### Work request:
Set down the listing below verbatim, but only from its first line through the line containing "get key (source_sections (self w)) = Some sec".

### Extracted data:
=== Section Start ===

(** ** Reading back what was written *)

Lemma cut_lines_line body :
  contains LF body = false -> cut_lines (body +:+ nl) = [body +:+ nl].
Proof.
  induction body as [|c body IH]; intros Hbody; [reflexivity|].
  cbn [contains] in Hbody. apply orb_false_iff in Hbody as [Hc Hbody].
  rewrite append_cons, cut_lines_cons, Hc, (IH Hbody). reflexivity.
Qed.

Lemma readlines_line body rest :
  contains LF body = false -> contains CR body = false ->
  readlines ((body +:+ nl) +:+ rest) = (body +:+ nl) :: readlines rest.
Proof.
  intros HLF HCR. rewrite readlines_app. unfold readlines at 1.
  rewrite universal_newlines_plain, (cut_lines_line body HLF); [reflexivity|].
  rewrite contains_app, HCR. reflexivity.
Qed.

(** In front of any text, lines that end in a newline are read back as
    they are. *)
Lemma readlines_lines_app lines rest :
  Forall ends_line lines ->
  readlines (join lines +:+ rest) = lines ++ readlines rest.
Proof.
  induction 1 as [|line lines (body & -> & HLF & HCR) _ IH]; [reflexivity|].
  cbn [join fold_right]. fold (join lines).
  rewrite append_assoc, (readlines_line body _ HLF HCR), IH. reflexivity.
Qed.

(** [readlines] undoes [writelines] on lines that end in a newline. *)
Lemma readlines_writelines lines :
  Forall ends_line lines -> readlines (writelines lines) = lines.
Proof.
  intros Hlines. unfold writelines.
  rewrite <- (append_empty (join lines)).
  rewrite (readlines_lines_app lines EmptyString Hlines). apply app_nil_r.
Qed.

Lemma ends_line_marker : ends_line added_marker /\ ends_line updated_marker
                         /\ ends_line line_marker /\ ends_line nl.
Proof.
  repeat split;
    (eexists; split; [reflexivity | split; vm_compute; reflexivity])
    || (exists EmptyString; repeat split; reflexivity).
Qed.

Lemma Forall_slice_insert (P : string -> Prop) pos new lines :
  Forall P new -> Forall P lines -> Forall P (slice_insert pos new lines).
Proof.
  intros Hnew Hlines. unfold slice_insert.
  rewrite !Forall_app. split; [apply Forall_take; assumption|].
  split; [assumption | apply Forall_drop; assumption].
Qed.

(** When the lines of the target file and of the source section end in a
    newline, reading the target file after the new-section step gives
    exactly the line list that the step wrote. *)
Lemma new_section_reread w key sec text :
  get key (source_sections (self w)) = Some sec ->
  fs w !! build_target_gradle_path (self w) = Some text ->
  Forall ends_line (readlines text) -> Forall ends_line (content sec) ->
  option_map readlines
    (fs (snd (_migrate_new_section key w)) !! build_target_gradle_path (self w))
  = Some (new_section_lines sec (readlines text)).
Proof.
  intros Hsrc Hfs Htext Hsec.
  rewrite (migrate_new_section_ok w key sec text Hsrc Hfs). cbn [snd fs].
  rewrite lookup_insert_eq. cbn [option_map]. f_equal.
  apply readlines_writelines, Forall_slice_insert; [|assumption].
  destruct ends_line_marker as (Ha & _ & _ & Hnl).
  rewrite !Forall_app. split; [repeat constructor; assumption|].
  split; [assumption | repeat constructor; assumption].
Qed.

Lemma contains_lstrip c s : contains c (lstrip s) = true -> contains c s = true.
Proof.
  induction s as [|d s IH]; cbn [lstrip]; [discriminate|].
  destruct (isspace d); [|tauto].
  intros H. cbn [contains]. rewrite (IH H). apply orb_true_r.
Qed.

Lemma contains_rstrip c s : contains c (rstrip s) = true -> contains c s = true.
Proof.
  induction s as [|d s IH]; cbn [rstrip]; [discriminate|].
  destruct (rstrip s) as [|e r].
  - destruct (isspace d); [discriminate|]. cbn [contains].
    rewrite orb_false_r. intros ->. reflexivity.
  - cbn [contains] in *. intros [->|H]%orb_true_iff; [reflexivity|].
    rewrite (IH H). apply orb_true_r.
Qed.

Lemma rstrip_nl s : rstrip (s +:+ nl) = rstrip s.
Proof.
  induction s as [|d s IH]; [reflexivity|].
  rewrite append_cons. cbn [rstrip]. rewrite IH. reflexivity.
Qed.

Lemma lstrip_line body :
  lstrip (body +:+ nl) = EmptyString \/
  exists body', lstrip (body +:+ nl) = body' +:+ nl /\
                (contains LF body' = true -> contains LF body = true).
Proof.
  induction body as [|d body IH]; [left; reflexivity|].
  rewrite append_cons. cbn [lstrip]. destruct (isspace d).
  - destruct IH as [IH|(body' & Hb & Hc)]; [left; exact IH|].
    right. exists body'. split; [exact Hb|].
    intros H. cbn [contains]. rewrite (Hc H). apply orb_true_r.
  - right. exists (String d body). split; [reflexivity | tauto].
Qed.

(** A trimmed line holds no newline and no carriage return. *)
Lemma strip_line_no_LF line : ends_line line -> contains LF (strip line) = false.
Proof.
  intros (body & -> & Hbody & _). unfold strip.
  destruct (lstrip_line body) as [->|(body' & -> & Hc)]; [reflexivity|].
  rewrite rstrip_nl. apply not_true_iff_false. intros H.
  apply contains_rstrip, Hc in H. congruence.
Qed.

Lemma strip_line_no_CR line : ends_line line -> contains CR (strip line) = false.
Proof.
  intros (body & -> & _ & Hbody). unfold strip.
  apply not_true_iff_false. intros H.
  apply contains_rstrip, contains_lstrip in H.
  rewrite contains_app, Hbody in H. discriminate.
Qed.

Lemma extract_content_lines_plain section_content :
  Forall ends_line section_content ->
  Forall (fun line => contains LF line = false /\ contains CR line = false)
    (extract_content_lines section_content).
Proof.
  induction 1 as [|line rest Hline _ IH]; cbn [extract_content_lines];
    [constructor|].
  destruct (keeps (strip line)); [|exact IH].
  constructor; [|exact IH].
  split; [apply strip_line_no_LF | apply strip_line_no_CR]; exact Hline.
Qed.

(** The same for the common-section step. *)
Lemma existing_section_reread w key src tgt text :
  get key (source_sections (self w)) = Some src ->
  get key (target_sections (self w)) = Some tgt ->
  fs w !! build_target_gradle_path (self w) = Some text ->
  Forall ends_line (readlines text) -> Forall ends_line (content src) ->
  new_content_of src tgt <> [] ->
  option_map readlines
    (fs (snd (_migrate_existing_section key w)) !! build_target_gradle_path (self w))
  = Some (updated_section_lines src tgt (readlines text)).
Proof.
  intros Hsrc Htgt Hfs Htext Hcontent Hnew.
  rewrite (migrate_existing_section_ok w key src tgt text Hsrc Htgt Hfs).
  destruct (new_content_of src tgt) as [|x l] eqn:Hnc; [congruence|].
  cbn [snd fs]. rewrite lookup_insert_eq. cbn [option_map]. f_equal.
  destruct ends_line_marker as (_ & Hu & Hm & _).
  apply readlines_writelines. unfold updated_section_lines.
  apply Forall_slice_insert;
    [|apply Forall_slice_insert; [repeat constructor|]; assumption].
  assert (Hfree : Forall (fun line => contains LF line = false
                                     /\ contains CR line = false)
                    (new_content_of src tgt)).
  { unfold new_content_of. apply Forall_forall. intros line Hin.
    apply list_elem_of_In, filter_In in Hin as [Hin _].
    pose proof (extract_content_lines_plain _ Hcontent) as Hall.
    rewrite Forall_forall in Hall. apply Hall, list_elem_of_In. exact Hin. }
  clear Hnc. induction Hfree as [|line rest [HLF HCR] _ IH]; cbn [flat_map];
    [constructor|].
  destruct (truthy line && negb (startswith line "//")); [|exact IH].
  cbn [app]. constructor; [exact Hm|]. constructor; [|exact IH].
  exists ("    " +:+ line). split; [|split].
  - clear. rewrite !append_cons, append_nil. reflexivity.
  - rewrite contains_app, HLF. reflexivity.
  - rewrite contains_app, HCR. reflexivity.
Qed.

=== Section End ===

### Solution to the problem:
(** ** Reading back what was written *)

Lemma cut_lines_line body :
  contains LF body = false -> cut_lines (body +:+ nl) = [body +:+ nl].
Proof.
  induction body as [|c body IH]; intros Hbody; [reflexivity|].
  cbn [contains] in Hbody. apply orb_false_iff in Hbody as [Hc Hbody].
  rewrite append_cons, cut_lines_cons, Hc, (IH Hbody). reflexivity.
Qed.

Lemma readlines_line body rest :
  contains LF body = false -> contains CR body = false ->
  readlines ((body +:+ nl) +:+ rest) = (body +:+ nl) :: readlines rest.
Proof.
  intros HLF HCR. rewrite readlines_app. unfold readlines at 1.
  rewrite universal_newlines_plain, (cut_lines_line body HLF); [reflexivity|].
  rewrite contains_app, HCR. reflexivity.
Qed.

(** In front of any text, lines that end in a newline are read back as
    they are. *)
Lemma readlines_lines_app lines rest :
  Forall ends_line lines ->
  readlines (join lines +:+ rest) = lines ++ readlines rest.
Proof.
  induction 1 as [|line lines (body & -> & HLF & HCR) _ IH]; [reflexivity|].
  cbn [join fold_right]. fold (join lines).
  rewrite append_assoc, (readlines_line body _ HLF HCR), IH. reflexivity.
Qed.

(** [readlines] undoes [writelines] on lines that end in a newline. *)
Lemma readlines_writelines lines :
  Forall ends_line lines -> readlines (writelines lines) = lines.
Proof.
  intros Hlines. unfold writelines.
  rewrite <- (append_empty (join lines)).
  rewrite (readlines_lines_app lines EmptyString Hlines). apply app_nil_r.
Qed.

Lemma ends_line_marker : ends_line added_marker /\ ends_line updated_marker
                         /\ ends_line line_marker /\ ends_line nl.
Proof.
  repeat split;
    (eexists; split; [reflexivity | split; vm_compute; reflexivity])
    || (exists EmptyString; repeat split; reflexivity).
Qed.

Lemma Forall_slice_insert (P : string -> Prop) pos new lines :
  Forall P new -> Forall P lines -> Forall P (slice_insert pos new lines).
Proof.
  intros Hnew Hlines. unfold slice_insert.
  rewrite !Forall_app. split; [apply Forall_take; assumption|].
  split; [assumption | apply Forall_drop; assumption].
Qed.

(** When the lines of the target file and of the source section end in a
    newline, reading the target file after the new-section step gives
    exactly the line list that the step wrote. *)
Lemma new_section_reread w key sec text :
  get key (source_sections (self w)) = Some sec ->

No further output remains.